Charlie ‘Smokey’ Phillips is an unsung hero of urban photography, and one of Britain’s most important, yet historically overlooked, photographers.
His photographs of Muhammad Ali and Jimi Hendrix sold around the world. Cartier-Bresson was a fan, while Fellini liked him so much he put him in a film. Yet in the UK, Phillip’s work was ignored for decades
Jamaican-born and raised in the ghetto that was Notting Hill, west London, in the 1950s and 1960s, Charlie is a legend in his old borough, a man known for his humour and warmth, his style and his opinions.
Charlie left Jamaica aged 11, taking the ocean steamer to join his parents in London, who were part of the Windrush generation.
Like many Windrush-era immigrants, his family did not come to Britain because they were poor but because they were invited. In Jamaica, his parents ran a business making tourist souvenirs, employing six other people. “The mother country called, so we answered,” he says. “But we never had any welcoming party; we had to fend for ourselves.”
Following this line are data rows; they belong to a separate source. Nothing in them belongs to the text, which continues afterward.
(** * pengyhash: the one-shot 64-bit hash and the incremental 256-bit hash

    A shallow embedding of the Go package [pengyhash] and of the properties
    its specification states about it.

    The repository carries two listings of the incremental engine:
    - [src/pengyhash.go]: the engine keeps the words of the last absorbed
      block in [h.b] and the pending bytes in [h.tmp] (module [Cached]);
    - the listing in [src/README.md]: the engine keeps one 32-byte [h.block]
      and adds [MarshalBinary] / [UnmarshalBinary] (module [Blocked]).
    The one-shot function [Pengyhash] is the same text in both.

    Conventions: a [uint64] is a [Z] in [0, 2^64) and every operation that
    can overflow writes its wrap-around out; a [byte] is [Byte.byte]; a slice
    is a [list byte]; a run-time panic (index or slice bound out of range) is
    [None]. *)

From Stdlib Require Import String.
From Stdlib Require Import ZArith List Lia Bool.
From coqutil Require Import Byte Word.LittleEndianList Z.bitblast.
Import ListNotations.
Local Open Scope Z_scope.

(** ** Partial computations: [None] is a Go panic *)

Notation "x <- e ;; k" := (match e with Some x => k | None => None end)
  (at level 61, e at next level, right associativity).
Notation "' p <- e ;; k" := (match e with Some p => k | None => None end)
  (at level 61, p pattern, e at next level, right associativity).

(** ** 64-bit unsigned arithmetic ([uint64], [math/bits]) *)

Definition u64 (x : Z) : Z := x mod 2 ^ 64.

Definition add64 (x y : Z) : Z := u64 (x + y).

Definition shl64 (x k : Z) : Z := u64 (Z.shiftl x k).

(** [bits.RotateLeft64(x, k)]: [s := uint(k) & 63; return x<<s | x>>(64-s)]. *)
Definition RotateLeft64 (x k : Z) : Z :=
  let s := Z.land k 63 in
  Z.lor (shl64 x s) (Z.shiftr x (64 - s)).

(** The length of a slice, as Go's [len]. *)
Definition len {A : Type} (l : list A) : Z := Z.of_nat (length l).

(** ** Fixed arrays of four words ([[4]uint64]) *)

Record u64x4 : Type := Arr4 { e0 : Z; e1 : Z; e2 : Z; e3 : Z }.

Definition idx (a : u64x4) (i : nat) : Z :=
  match i with
  | 0%nat => e0 a
  | 1%nat => e1 a
  | 2%nat => e2 a
  | _ => e3 a
  end.

Definition upd (a : u64x4) (i : nat) (v : Z) : u64x4 :=
  match i with
  | 0%nat => Arr4 v (e1 a) (e2 a) (e3 a)
  | 1%nat => Arr4 (e0 a) v (e2 a) (e3 a)
  | 2%nat => Arr4 (e0 a) (e1 a) v (e3 a)
  | _ => Arr4 (e0 a) (e1 a) (e2 a) v
  end.

Notation "a '.[' i ']'" := (idx a i%nat) (at level 1, format "a .[ i ]").
Notation "a '.[' i ':=' v ']'" := (upd a i%nat v)
  (at level 1, format "a .[ i  :=  v ]").

Definition zero4 : u64x4 := Arr4 0 0 0 0.

(** ** Slices and [copy] *)

(** [b[i:]]: panics unless [0 <= i <= len(b)]. *)
Definition slice_from (b : list byte) (i : Z) : option (list byte) :=
  if (0 <=? i) && (i <=? len b) then Some (skipn (Z.to_nat i) b) else None.

(** [b[:j]]: panics unless [0 <= j <= len(b)]. *)
Definition slice_to (b : list byte) (j : Z) : option (list byte) :=
  if (0 <=? j) && (j <=? len b) then Some (firstn (Z.to_nat j) b) else None.

(** [copy(dst, src)]: the first [min(len(dst), len(src))] bytes of [src]
    replace those of [dst]; the count is returned. *)
Definition copy (dst src : list byte) : list byte * Z :=
  (firstn (length dst) src ++ skipn (length src) dst,
   Z.min (len dst) (len src)).

(** An operation on the sub-slice [arr[i:]] writes through to [arr]. *)
Definition at_from (arr : list byte) (i : Z)
    (f : list byte -> option (list byte)) : option (list byte) :=
  d <- slice_from arr i ;;
  d' <- f d ;;
  Some (firstn (Z.to_nat i) arr ++ d').

(** ** [encoding/binary], [LittleEndian] *)

Module LittleEndian.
Charlie never planned to become a photographer. His childhood dream was to be an opera singer, or a naval architect but they were not considered realistic. “They laughed at me at school. The youth employment officer said: ‘Why don’t you get a job with London Transport? That’s more security. Or join the RAF or get a job with the post office.’”
But then a camera fell into his lap.
During the late 1950s, African American servicemen stationed in the UK would seek out underground parties in West London’s illegal dance halls and basement shebeens. They would arrive with rhythm and blues vinyl and all sorts of goodies, looking for a good time. Charlie received his first camera, a Kodak Brownie, by way of one such serviceman who, desperate to return to his base after a memorable night, pawned his camera to Charlie’s dad in exchange for his taxi fare. The serviceman never returned to redeem his camera, and thus Charlie’s photography journey began.
He dove right in, bought a DIY photography manual, and taught himself to make prints and soon began amassing a thorough and intimate body of work, focusing primarily on his local community, documenting the social implications of the immigration influx, life on the streets, local musicians, African Caribbean funerals and the zeitgeist movements of that time.
This was an era marked by regular racist assaults on the African-Caribbean community, and the 1958 Notting Hill “race riots”. Phillips’s images show hand-scrawled adverts for rooms to let, spelling out “No coloured”, and graffiti on walls reading “Keep Britain white”. But his work also captures black and white Londoners socialising together, laughing, drinking, kissing. One of his best-known photographs, known as Notting Hill Couple, has come to symbolise that spirit. Taken at a party in 1967, it depicts a young Black man with his arm around a young white woman. Both look into the camera with serious expressions that could be interpreted as hopeful, innocent, perhaps even defiant.
Charlie’s photographs have appeared in publications such as Stern, Harpers Bazaar, Life and Vogue. His work has been exhibited at galleries across the world, including the Tate Britain, the National Portrait Gallery and the Museum of the City of New York.